As I believe I mentioned early on, one of the issues is that the Twisted 
core developers are so smart (I believe I may have used the phrase 
"brains the size of planets"), and so knowledgeable about Twisted, that 
it's difficult sometimes to get a 90% answer out of them. This was 
particularly the case with Itamar, whom I lambasted quite mercilessly 
(and whom I therefore owe a public apology: sorry, Itamar) when he tried 
to complete all the corner cases after a slightly inaccurate statement 
on my part that was perfectly good enough for a learner.

Think about driving a car: "never use the brake and the accelerator 
together" is a good rule for learners, and it isn't helpful to then have 
someone say "except if you want to put the car in a 180% power slide" -- 
not because it isn't true, but because you definitely need more than a 
couple of days' experience before undertaking that maneuver (God, 
American really mangles that word), and most drivers will never need it 
in a lifetime.

I left the session feeling we had accomplished hardly anything, but was 
persuaded afterwards that wasn't the case.

One of the tragedies of the session was due to the blue screen crash of 
my own computer I have absolutely nothing left of the code we developed. 
I had hopes that one or two blog entries might appear to allow me to 
lift it from those attending, but so far the success of the session is a 
closely guarded secret among PyCon attendees (thought it's been 
gratifying to have people saying "I wished I'd gone to that").

If someone can provide me with the code I will undertake to produce some 
sort of blog entry, and this might further publicize Twisted. Never 
underestimate the value of marketing: the Twisted community is a subset 
of the Python community, and it's my particular vanity that PyCon has 
helped to increase the Python community. It's important to keep feeding 
introductory material into the process as growth continues, because 
typically 50% of those present are likely to be newbies.

In point of fact this type of session *might* work with pretended 
ignorance, but it wouldn't have the same honesty, and I think that 
honesty *could* make the learning experience more powerful. Anyway the 
PyCon organizers list seems to have got fired up about it, so there's a 
good chance that there'll be more "Teach Me ..." sessions next year.

> Next year, we should definitely have more regular Twisted talks; I'd say 
> that someone else should do another "teach me twisted" session, but I 
> don't know if anyone else has the raw charisma and pedagogical expertise 
> that Mr. Holden combined with Twisted ignorance to make this session so 
> great :).
Don't forget the whisky ...

I hope this actually marks my entrance proper into the Twisted 
community, to whom I owe a great debt for the success of PyCon. Your 
initial energy and enthusiasm (as I remember it, PyCon represented the 
first major opportunity for the Twisted team to have a more or less 
all-hands meeting) was responsible in large part for shaping the PyCon 
experience, to the extent that the spirit lived on even after the 
Twisted contingent departed due to ... well, I guess you guys just got 
busy with DivMod and the like. I missed you. It goes to show, we often 
don't appreciate the positive influence we have on events. But you are 
more than welcome, consider it payback and pass it on.
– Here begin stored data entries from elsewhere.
(** * A relay server pairing two WebSocket clients by a 4-digit room code

    Shallow embedding of [src/server.js] (class [FileTransferServer]) and the
    properties of its room registry, message dispatch and cleanup.

    Conventions of the embedding.
    - A connection ([ws]) is an object compared by identity: a [nat].
    - A parsed message is a JavaScript value as [JSON.parse] builds it.
    - [this.rooms] is a JavaScript [Map]: an association list in insertion
      order (the order [entries()] iterates in), with the keys compared by
      SameValueZero.
    - [ws.send(JSON.stringify(o))] appends the object [o] to a log of sent
      messages, in sending order; sending itself never fails.
    - [Date.now()] readings are arguments of the handlers: [t1] is the first
      reading a handler takes and [t2] the second.
    - A [TypeError] raised inside a handler is an explicit outcome. *)

From Stdlib Require Import ZArith Ascii String.
From stdpp Require Import base tactics option list.

Local Open Scope string_scope.
Local Open Scope list_scope.

(** ** JavaScript values *)

Module JS.

(** A string is a sequence of code units; [string] holds the code units below
    256, which is every character the server itself inspects (digits, signs,
    white space, the letters of hexadecimal numerals).

    A number read by [JSON.parse] is held as the text [Number::toString] gives
    for it ([1234] as "1234", [1.5] as "1.5", [1e21] as "1e+21"): the server
    reads such a number only through that text (in the pattern test and in
    [parseInt]) and through SameValueZero, which on numbers is equality of
    that text. *)
#[warnings="-register-all"]
Inductive value : Type :=
| JUndefined
| JNull
| JBool (b : bool)
| JNum (text : string)
| JStr (s : string)
| JArr (elems : list value)
| JObj (props : list (string * value)).

(** The result of [parseInt]: [NaN], or the Number that [parseInt] makes of the
    integer [z] it has read. Beyond 2^53 that Number is a double next to [z];
    the only comparison made on it is with 200*1024*1024, far below, so [z]
    decides it. [-0] is not told apart from [0]: nothing the server does with
    the size can tell them apart. *)
Inductive number : Type :=
| NaN
| Num (z : Z).

Definition isObject (v : value) : bool :=
  match v with
  | JArr _ | JObj _ => true
  | _ => false
  end.
Definition sample_config (key : pystr) (size : Z) : json :=
  JObj [ (lit "deepl_api_key", JStr key);
         (lit "source_language", JStr (lit "JA"));
         (lit "target_language", JStr (lit "EN"));
         (lit "delay_between_requests", JInt 1);
         (lit "batch_size", JInt size);
         (lit "input_file", JStr (lit "input.json"));
         (lit "output_file", JStr (lit "output.json")) ].

Definition sample_translator (size : Z) : DeepLTranslator :=
  {| config := sample_config (lit "0123:fx") size;
     api_key := lit "0123:fx";
     source_lang := JStr (lit "JA");
     target_lang := JStr (lit "EN");
     delay := JInt 1;
     batch_size := JInt size;
     api_url := free_api_url |}.

Definition translation (text : pystr) : json := JObj [(lit "text", JStr text)].

Definition translations_body (items : list json) : json :=
  JObj [(lit "translations", JArr items)].

(** A service that knows two words and answers every request with them. *)
Definition sample_answer : response :=
  {| status_code := 200;
     body := Some (translations_body
                     [translation (lit "Flame Sword");
                      translation (lit "Shield")]);
     defect := None |}.

Definition sample_files (path : pystr) : option file :=
  if pystr_eqb path (lit "config.json")
  then Some (Json (sample_config (lit "0123:fx") 3))
  else if pystr_eqb path (lit "input.json")
  then Some (Json (JObj sample_document))
  else None.

(** A world with the given files and the same answer to every request: every
    path can be written, every sleep is carried out, and the terminal shows
    every line. *)
Definition world_of (fs : pystr -> option file) (answer : option response)
  : world :=
  {| files := fs; unwritable := fun _ => None; remote := fun _ _ => answer;
     clock := fun _ _ => None; stdout_accepts := fun _ => true; trace := [] |}.

Definition sample_world : world := world_of sample_files (Some sample_answer).

(** A service that returns every string as its own translation. *)
Definition echo_remote (history : list event) (req : request)
  : option response :=
  Some {| status_code := 200;
          body := Some (translations_body (map translation (req_text req)));
          defect := None |}.

Definition echo_world : world :=
  {| files := sample_files; unwritable := fun _ => None;
     remote := echo_remote; clock := fun _ _ => None;
     stdout_accepts := fun _ => true; trace := [] |}.

(** Three bodies that are JSON but not what the service documents: no
    ["translations"], one translation for two strings, and elements without
    ["text"]. *)
Definition empty_object_answer : response :=
  {| status_code := 200; body := Some (JObj []); defect := None |}.

Definition short_answer : response :=
  {| status_code := 200;
     body := Some (translations_body [translation (lit "Flame Sword")]);
     defect := None |}.

Definition textless_answer : response :=
  {| status_code := 200;
     body := Some (translations_body
                     [JObj [(lit "detected_source_language", JStr (lit "JA"))];
                      JObj [(lit "detected_source_language", JStr (lit "JA"))]]);
     defect := None |}.

(** A file system with a configuration and no input document. *)
Definition files_without_input (path : pystr) : option file :=
  if pystr_eqb path (lit "config.json")
  then Some (Json (sample_config (lit "0123:fx") 3))
  else None.

(** A configuration that still holds the placeholder key. *)
Definition files_with_placeholder (path : pystr) : option file :=
  if pystr_eqb path (lit "config.json")
  then Some (Json (sample_config placeholder_key 3))
  else sample_files path.

(** A file system with the sample configuration (batch size [size]) and the
    given content of the input file. *)
Definition files_with_input (size : Z) (content : file) (path : pystr)
  : option file :=
  if pystr_eqb path (lit "config.json")
  then Some (Json (sample_config (lit "0123:fx") size))
  else if pystr_eqb path (lit "input.json") then Some content
  else None.



(* ================================================================= *)
(** * Properties *)

(** ** Strings *)

Lemma pystr_eqb_eq (a b : pystr) : pystr_eqb a b = true <-> a = b.
Proof.
  revert b; induction a as [|x a IH]; intros [|y b]; simpl;
    try (split; [discriminate | intros H; inversion H]);
    try (split; reflexivity).
  rewrite andb_true_iff, N.eqb_eq, IH.
  split; [intros [-> ->]; reflexivity | intros H; inversion H; auto].
Qed.

Lemma pystr_eqb_refl (a : pystr) : pystr_eqb a a = true.
Proof. apply pystr_eqb_eq; reflexivity. Qed.

Lemma pystr_eqb_neq (a b : pystr) : pystr_eqb a b = false <-> a <> b.
Proof.
  rewrite <- pystr_eqb_eq. destruct (pystr_eqb a b); split; congruence.
Qed.

Lemma pystr_eq_dec (a b : pystr) : {a = b} + {a <> b}.
Proof.
  destruct (pystr_eqb a b) eqn:E.
  - left; apply pystr_eqb_eq; exact E.
  - right; apply pystr_eqb_neq; exact E.
Qed.

Lemma encodes_ascii_spec (text : pystr) :
  encodes_ascii text = true <-> Forall (fun c => (c < 128)%N) text.
Proof.
  unfold encodes_ascii. rewrite forallb_forall, Forall_forall.
  split; intros H c Hc; apply N.ltb_lt; auto.
Qed.

Lemma starts_with_spec (s prefix : pystr) :
  starts_with s prefix = true <-> exists rest, s = prefix ++ rest.
Proof.
  revert s; induction prefix as [|p prefix IH]; intros s; simpl.
  - split; [exists s; reflexivity | reflexivity].
  - destruct s as [|c s].
    + split; [discriminate | intros [rest H]; discriminate].
    + rewrite andb_true_iff, N.eqb_eq, IH. split.
      * intros [-> [rest ->]]. exists rest; reflexivity.
      * intros [rest H]. inversion H; subst. split; [|exists rest]; reflexivity.
Qed.

Lemma str_contains_spec (haystack needle : pystr) :
  str_contains haystack needle = true <-> occurs_in needle haystack.
Proof.
  unfold occurs_in. induction haystack as [|c rest IH].
  - simpl. rewrite orb_false_r, starts_with_spec. split.
    + intros [after H]. exists [], after. exact H.
    + intros [[|b before] [after H]]; [exists after; exact H | discriminate].
  - cbn [str_contains]. rewrite orb_true_iff, starts_with_spec, IH. split.
    + intros [[after H] | [before [after H]]].
      * exists [], after. exact H.
      * exists (c :: before), after. rewrite H. reflexivity.
    + intros [[|b before] [after H]].
      * left. exists after. exact H.
      * right. inversion H; subst. exists before, after. reflexivity.
Qed.

Section HeuristicFacts.
Context {U : UnicodeData}.

Lemma ascii_is_translated (text : pystr) :
  encodes_ascii text = true -> is_already_translated text = true.
Proof. unfold is_already_translated. intros ->. reflexivity. Qed.

Lemma pattern_loop_spec (text : pystr) :
  existsb (fun pattern => str_contains (lower text) (lower pattern))
          english_patterns = true
  <-> exists token, In token english_patterns /\
                    occurs_in (lower token) (lower text).
Proof.
  rewrite existsb_exists. split; intros [token [Hin H]]; exists token;
    (split; [exact Hin | apply str_contains_spec; exact H]).
Qed.

Lemma lower_from_plain (s : pystr) :
  forall before,
    Forall (fun c => (c < 128)%N \/ uncased c) s ->
    lower_from before s = map ascii_lower s.
Proof.
  induction s as [|c s IH]; intros before Hs; [reflexivity|].
  inversion Hs as [|c' s' Hc Hrest]; subst. simpl.
  rewrite (IH _ Hrest). destruct (c <? 128)%N eqn:E; [reflexivity|].
  apply N.ltb_ge in E. destruct Hc as [Hc | Hc]; [lia|].
  rewrite Hc. unfold ascii_lower.
  assert (Hle : (c <=? 90)%N = false) by (apply N.leb_gt; lia).
  rewrite Hle, andb_false_r. reflexivity.
Qed.

Lemma english_patterns_ascii (token : pystr) :
  In token english_patterns -> Forall (fun c => (c < 128)%N) token.
Proof.
  intros Hin. apply encodes_ascii_spec.
  assert (Hall : forallb encodes_ascii english_patterns = true)
    by (vm_compute; reflexivity).
  rewrite forallb_forall in Hall. apply Hall. exact Hin.
Qed.

Lemma lower_ascii (s : pystr) :
  Forall (fun c => (c < 128)%N) s -> lower s = map ascii_lower s.
Proof.
  intros Hs. apply lower_from_plain.
  eapply Forall_impl; [|exact Hs]. intros c Hc. left. exact Hc.
Qed.

Lemma occurs_in_map (f : N -> N) (needle s : pystr) :
  occurs_in (map f needle) (map f s) <->
  exists a u b, s = a ++ u ++ b /\ map f u = map f needle.
Proof.
  unfold occurs_in. split.
  - intros [x [y H]]. apply map_eq_app in H.
    destruct H as [a [r [-> [_ Hr]]]]. apply map_eq_app in Hr.
    destruct Hr as [u [b [-> [Hu _]]]]. exists a, u, b. split; auto.
  - intros [a [u [b [-> Hu]]]]. exists (map f a), (map f b).
    rewrite !map_app, Hu. reflexivity.
Qed.

(** C3.  [is_already_translated s] is true exactly when [s] holds 7-bit
    characters only (rule 1) or the lower-cased [s] contains the lower-cased
    form of a token of the allow-list (rule 2); otherwise it is false.  Rule 1
    decides first: an all-ASCII string is skipped whatever the list holds, and
    so is the empty string.  When the characters of [s] above 127 have no
    case, rule 2 says that a run of [s] equals a token up to the case of the
    ASCII letters.  The function is a total function of its argument (and of
    the Unicode tables) alone. *)
Theorem is_already_translated_spec (s : pystr) :
  (is_already_translated s = true <->
     Forall (fun c => (c < 128)%N) s \/
     exists token, In token english_patterns /\
                   occurs_in (lower token) (lower s))
  /\ (is_already_translated s = false <->
        ~ Forall (fun c => (c < 128)%N) s /\
        forall token, In token english_patterns ->
                      ~ occurs_in (lower token) (lower s))
  /\ (Forall (fun c => (c < 128)%N) s -> is_already_translated s = true)
  /\ is_already_translated [] = true
  /\ (Forall (fun c => (c < 128)%N \/ uncased c) s ->
      (is_already_translated s = true <->
         Forall (fun c => (c < 128)%N) s \/
         exists token a u b,
           In token english_patterns /\ s = a ++ u ++ b /\
           map ascii_lower u = map ascii_lower token)).
Proof.
  assert (Hiff : is_already_translated s = true <->
     Forall (fun c => (c < 128)%N) s \/
     exists token, In token english_patterns /\
                   occurs_in (lower token) (lower s)).
  { rewrite <- encodes_ascii_spec, <- pattern_loop_spec.
    unfold is_already_translated. destruct (encodes_ascii s).
    - split; auto.
    - split; [intros H; right; exact H | intros [H | H]; [discriminate | exact H]]. }
  split; [exact Hiff|]. split; [|split; [|split]].
  - rewrite <- not_true_iff_false, Hiff. split.
    + intros H. split; [intros Ha; apply H; left; exact Ha|].
      intros token Hin Hocc. apply H. right. exists token. split; assumption.
    + intros [Hna Hnt] [Ha | [token [Hin Hocc]]];
        [exact (Hna Ha) | exact (Hnt token Hin Hocc)].
  - intros Ha. apply Hiff. left. exact Ha.
  - reflexivity.
  - intros Hplain. rewrite Hiff.
    assert (Hlow : lower s = map ascii_lower s)
      by (apply lower_from_plain; exact Hplain).
    split; (intros [Ha | H]; [left; exact Ha | right]).
    + destruct H as [token [Hin Hocc]].
      rewrite Hlow, (lower_ascii token (english_patterns_ascii token Hin))
        in Hocc.
      apply occurs_in_map in Hocc. destruct Hocc as [a [u [b [Hs Hu]]]].
      exists token, a, u, b. repeat split; assumption.
    + destruct H as [token [a [u [b [Hin [Hs Hu]]]]]].
      exists token. split; [exact Hin|].
      rewrite Hlow, (lower_ascii token (english_patterns_ascii token Hin)).
      apply occurs_in_map. exists a, u, b. split; assumption.
Qed.

End HeuristicFacts.

(* ================================================================= *)
(** ** Dictionaries *)

Lemma existsb_key (keys : list pystr) (key : pystr) :
  existsb (fun k => pystr_eqb k key) keys = true <-> In key keys.
Proof.
  rewrite existsb_exists. split.
  - intros [k [Hin Heq]]. apply pystr_eqb_eq in Heq. subst. exact Hin.
  - intros Hin. exists key. split; [exact Hin | apply pystr_eqb_refl].
Qed.

Lemma dict_keys_set (d : pydict) (key : pystr) (value : json) :
  dict_keys (dict_set d key value)
  = if existsb (fun k => pystr_eqb k key) (dict_keys d) then dict_keys d
    else dict_keys d ++ [key].
Proof.
  induction d as [|[k v] d IH]; simpl; [reflexivity|].
  destruct (pystr_eqb k key) eqn:E; simpl; [reflexivity|].
  rewrite IH. destruct (existsb _ (dict_keys d)); reflexivity.
Qed.

Lemma dict_keys_update (d other : pydict) :
  dict_keys (dict_update d other) = add_keys (dict_keys d) (dict_keys other).
Proof.
  unfold dict_update, add_keys. revert d.
  induction other as [|[k v] other IH]; intros d; simpl; [reflexivity|].
  rewrite IH, dict_keys_set. reflexivity.
Qed.

Lemma add_keys_app (keys a b : list pystr) :
  add_keys keys (a ++ b) = add_keys (add_keys keys a) b.
Proof. unfold add_keys. apply fold_left_app. Qed.

Lemma add_keys_In (new keys : list pystr) (key : pystr) :
  In key (add_keys keys new) <-> In key keys \/ In key new.
Proof.
  revert keys; induction new as [|n new IH]; intros keys.
  - simpl. tauto.
  - change (add_keys keys (n :: new))
      with (add_keys (if existsb (fun k => pystr_eqb k n) keys then keys
                      else keys ++ [n]) new).
    rewrite IH. destruct (existsb _ keys) eqn:E.
    + apply existsb_key in E. simpl. split; [tauto|].
      intros [H | [H | H]]; subst; auto.
    + rewrite in_app_iff. simpl. tauto.
Qed.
What we possibly need first of all is for someone to do a "Teach Me 
Teach Me" in the tutorial track, with myself and a number of the more 
experienced trainer types as the "subject matter experts". These things 
are always one-off in nature and it's unrealistic to expect that they 
will all have the same charm as "Teach Me Twisted" did this year for all 
the reasons I mention above, but if it gets information out more 
effectively about "difficult" topics it's probably worth a try if we can 
find someone to facilitate them.


> On 16 Mar, 07:33 pm, steve at holdenweb.com wrote:
>> I'd just like to thank the Twisted community for their support in 
>> yesterday's "Teach Me Twisted" Open Space session. To see the room 
>> still half-full of people talking animatedly about Python twenty 
>> minutes after the session ended was a great tribute to how interested 
>> people are in making Twisted work for them, and a reminder of what 
>> PyCon is all about. I haven't ever enjoyed any PyCon activity so much.
>> Couldn't have done it without you,guys, thanks a million.